This originally started out as an amusing idea that I posted to RPGnet a few days ago.  I thought quick and dirty RPG, but others were saying LARP.  I know nothing about LARPs, so I wrote it up with both in mind.  I blatantly stole the core mechanic from Jared, so I hope I'm not copying something that already exists, in print or otherwise.

I decided to re-post it here since you folks seem to be a bit more incisive in your criticism.  Have at it!


The setting is a generic fantasy world, filled with Evil Lords doing evil things, and the Heroes who try to stop them.  Such was the way of things for time immemorial.

Recently, though, this simple routine has been thrown into chaos, as all of the Minions of the Evil Lords have Unionized and gone on strike.  Tired of low pay and no gratitude, the Minions take to the picket lines, threatening to bring the Cycle of Good versus Evil to a grinding halt.

This can not be!  With no easy resolution to the labor dispute in sight, the Evil Lords have but one choice.

They turn to the Scabs.

You are a Scab. A nobody, a nothing.  You're not strong enough to be a warrior, not smart enough to be a wizard, and not quick enough to be rogue.  But maybe, just maybe, you might be good enough to fill the shoes of a picketing Goblin.

It's not easy, though.  Every day you have to brave the picket lines, do the evil bidding of the Evil Lords, and not get squashed by the Heroes who keep showing up.  Worst of all, you have to dress and act the part.  But hey, it's job.
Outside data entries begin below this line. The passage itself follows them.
(** * random_fasta.py: a generator of random FASTQ reads

    A shallow embedding of [synthetic-test-data/random_fasta.py] and the
    properties of its output.

    The script parses two integers from the command line ([-reads], [-len]),
    computes the quality string once, and then prints [reads] records of four
    lines each: a random name, a random sequence, [+] and the quality string.

    Modelling choices:
    - Python integers are [Z]; strings are [string] (one [ascii] per
      character, the script only produces ASCII);
    - the script's effects (drawing from the process-wide random generator,
      writing to the standard streams, raising an exception) are threaded
      through a small state-and-exception monad [M] over a [World];
    - the random generator is not part of the script. Its state is a tape of
      integers together with the number of draws already made; a draw
      reduces the next tape entry into the requested range, which is the
      contract of [random.randrange] and [random.randint];
    - [argparse] is not part of the script either: the command line is the
      sequence of options and arguments that the library recognises for the
      parser the script configures;
    - a repetition count must fit the interpreter's index type: [s * n]
      raises [OverflowError] outside [[-2^63, 2^63)], as on a 64-bit build.
      Memory itself is unbounded: running out of it is outside the model. *)

From Stdlib Require Import ZArith List String Ascii Bool Lia.
Import ListNotations.

Local Open Scope string_scope.
Local Open Scope list_scope.
Local Open Scope Z_scope.

(** ** The execution monad *)

(** The exceptions the modelled operations can raise. *)
Inductive exn : Type :=
  | IndexError
  | ValueError
  | OverflowError.

Inductive result (A : Type) : Type :=
  | Ok (a : A)
  | Raise (e : exn).

Arguments Ok {A} a.
Arguments Raise {A} e.

(** The tape of the random generator: entry [k] feeds the draw number [k]. *)
Definition Tape : Type := nat -> Z.

Record World : Type := mkWorld {
  tape : Tape;
  drawn : nat;
  stdout : string;
  stderr : string
}.

Definition M (A : Type) : Type := World -> result A * World.

Definition ret {A} (a : A) : M A := fun w => (Ok a, w).

Definition raise {A} (e : exn) : M A := fun w => (Raise e, w).
(** ** The model fallback *)

Lemma isNotFound_spec (e : JsError) :
  isNotFound e = true <-> notFoundClass e.
Proof.
  unfold isNotFound, notFoundClass.
  rewrite !orb_true_iff. split.
  - intros [[H|H]|H].
    + destruct (message e) as [m|]; [|discriminate].
      left; exists m; split; [reflexivity|]. left. now apply includes_spec.
    + destruct (status e) as [z|]; [|discriminate].
      apply Z.eqb_eq in H. right. now subst.
    + destruct (message e) as [m|]; [|discriminate].
      left; exists m; split; [reflexivity|]. right. now apply includes_spec.
  - intros [(m & Hm & [H|H])|H].
    + rewrite Hm. left; left. now apply includes_spec.
    + rewrite Hm. right. now apply includes_spec.
    + rewrite H. left; right. reflexivity.
Qed.

Ltac fallback_case :=
  repeat split; intros;
  repeat match goal with
         | H : exists _, _ |- _ => destruct H as (? & ? & ?)
         | H : Throws _ = Throws _ |- _ => injection H as H; subst
         | H : Returns _ = Returns _ |- _ => injection H as H; subst
         end;
  try discriminate; try contradiction; try reflexivity; eauto.

(** C8: a request whose image cannot be read sends nothing to any model
    and throws the failure of the read on (through the outer handler, which
    keeps the message or puts the default one).  For every other request the
    first request goes to the higher-capability model; a second request is
    sent, to the lesser model, exactly when the first one failed with a
    "not found" failure, and no third request is ever sent; any other
    failure of the first request is thrown on at once, and so is a failure
    of the second request. *)
Theorem runUniversalInterface_fallback (sv : Service) :
  let sent := fst (runUniversalInterface sv []) in
  let answer := snd (runUniversalInterface sv []) in
  let primary := generateContent sv gemini_3_pro_preview in
  let fallback := generateContent sv gemini_2_0_flash_exp in
  match fileToBase64 sv with
  | Throws e => sent = [] /\ answer = Throws (rethrown e)
  | Returns _ =>
      (sent = [gemini_3_pro_preview]
       \/ sent = [gemini_3_pro_preview; gemini_2_0_flash_exp])
      /\ (sent = [gemini_3_pro_preview; gemini_2_0_flash_exp]
          <-> exists e, primary = Throws e /\ notFoundClass e)
      /\ (forall text, primary = Returns text ->
            answer = Returns (orDefault text noResponse))
      /\ (forall e, primary = Throws e -> ~ notFoundClass e ->
            sent = [gemini_3_pro_preview] /\ answer = Throws (rethrown e))
      /\ (forall e text, primary = Throws e -> notFoundClass e ->
            fallback = Returns text ->
            answer = Returns (orDefault text noResponse))
      /\ (forall e e', primary = Throws e -> notFoundClass e ->
            fallback = Throws e' ->
            answer = Throws (rethrown e'))
  end.
Proof.
  cbv zeta.
  unfold runUniversalInterface, tryCatch, bind, lift, request, ret, throw.
  destruct (fileToBase64 sv) as [base64|e0]; [|now split]. simpl.
  destruct (generateContent sv gemini_3_pro_preview) as [text|e] eqn:Hp.
  - simpl. fallback_case.
  - pose proof (isNotFound_spec e) as Hnf.
    destruct (isNotFound e) eqn:Hb.
    + assert (notFoundClass e) as He by now apply Hnf.
      destruct (generateContent sv gemini_2_0_flash_exp) as [text|e'] eqn:Hf;
        simpl; fallback_case.
    + assert (~ notFoundClass e) as He.
      { intros H. apply Hnf in H. discriminate H. }
      simpl. fallback_case.
Qed.

Lemma runUniversalInterface_fallback_witness :
  fst (runUniversalInterface proUnavailable [])
  = [gemini_3_pro_preview; gemini_2_0_flash_exp]
  /\ snd (runUniversalInterface proUnavailable [])
     = Returns (lit "### 1. Page Summary").
Proof.
  pose proof (runUniversalInterface_fallback proUnavailable) as H.
  cbv zeta in H. change (fileToBase64 proUnavailable)
    with (@Returns str (lit "aGk=")) in H.
  destruct H as (_ & Hsent & _ & _ & Hok & _).
  split.
  - apply Hsent. eexists. split; [reflexivity|]. right. reflexivity.
  - apply (Hok _ (Some (lit "### 1. Page Summary")) eq_refl);
      [right; reflexivity | reflexivity].
Defined.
Everyone has four Attributes: Physique, Prowess, Savvy and Mettle. Attributes are rated 1-5 (although racial modifications can raise or lower the maximum number). You get ten points to allocate to Attributes. You must allocate at least one point to each Attribute. There are no Attributes for Charisma, since this game will focus on role-playing out social interactions. Savvy doubles for Wisdom and Perception, but there's no real Intelligence Attribute either; let the players solve problems for themselves.

There are five player character races, each with its own modifications to the base Attributes:

Human (no mods),
Elf (+1 Prowess, -1 Physique),
Dwarf (+1 Physique, -1 Savvy),
Halfling (+1 Mettle, -1 Physique),
Gnome (+1 Savvy, -1 Prowess).

Other PC races may be possible, but they should be ones familiar to the fantasy genre.

Characters have Skills, rated 0-5. Skills are fairly basic and self-explanatory: Lie, Steal, Sneak, Hide, Fight, Trail, Climb, Swim, Jump, etc. You start out with 10 points to spend on Skills, and there'll probably be a max you can start out with (2 or 3 most likely). Feel free to make up your own Skills, but keep them simple and intuitive.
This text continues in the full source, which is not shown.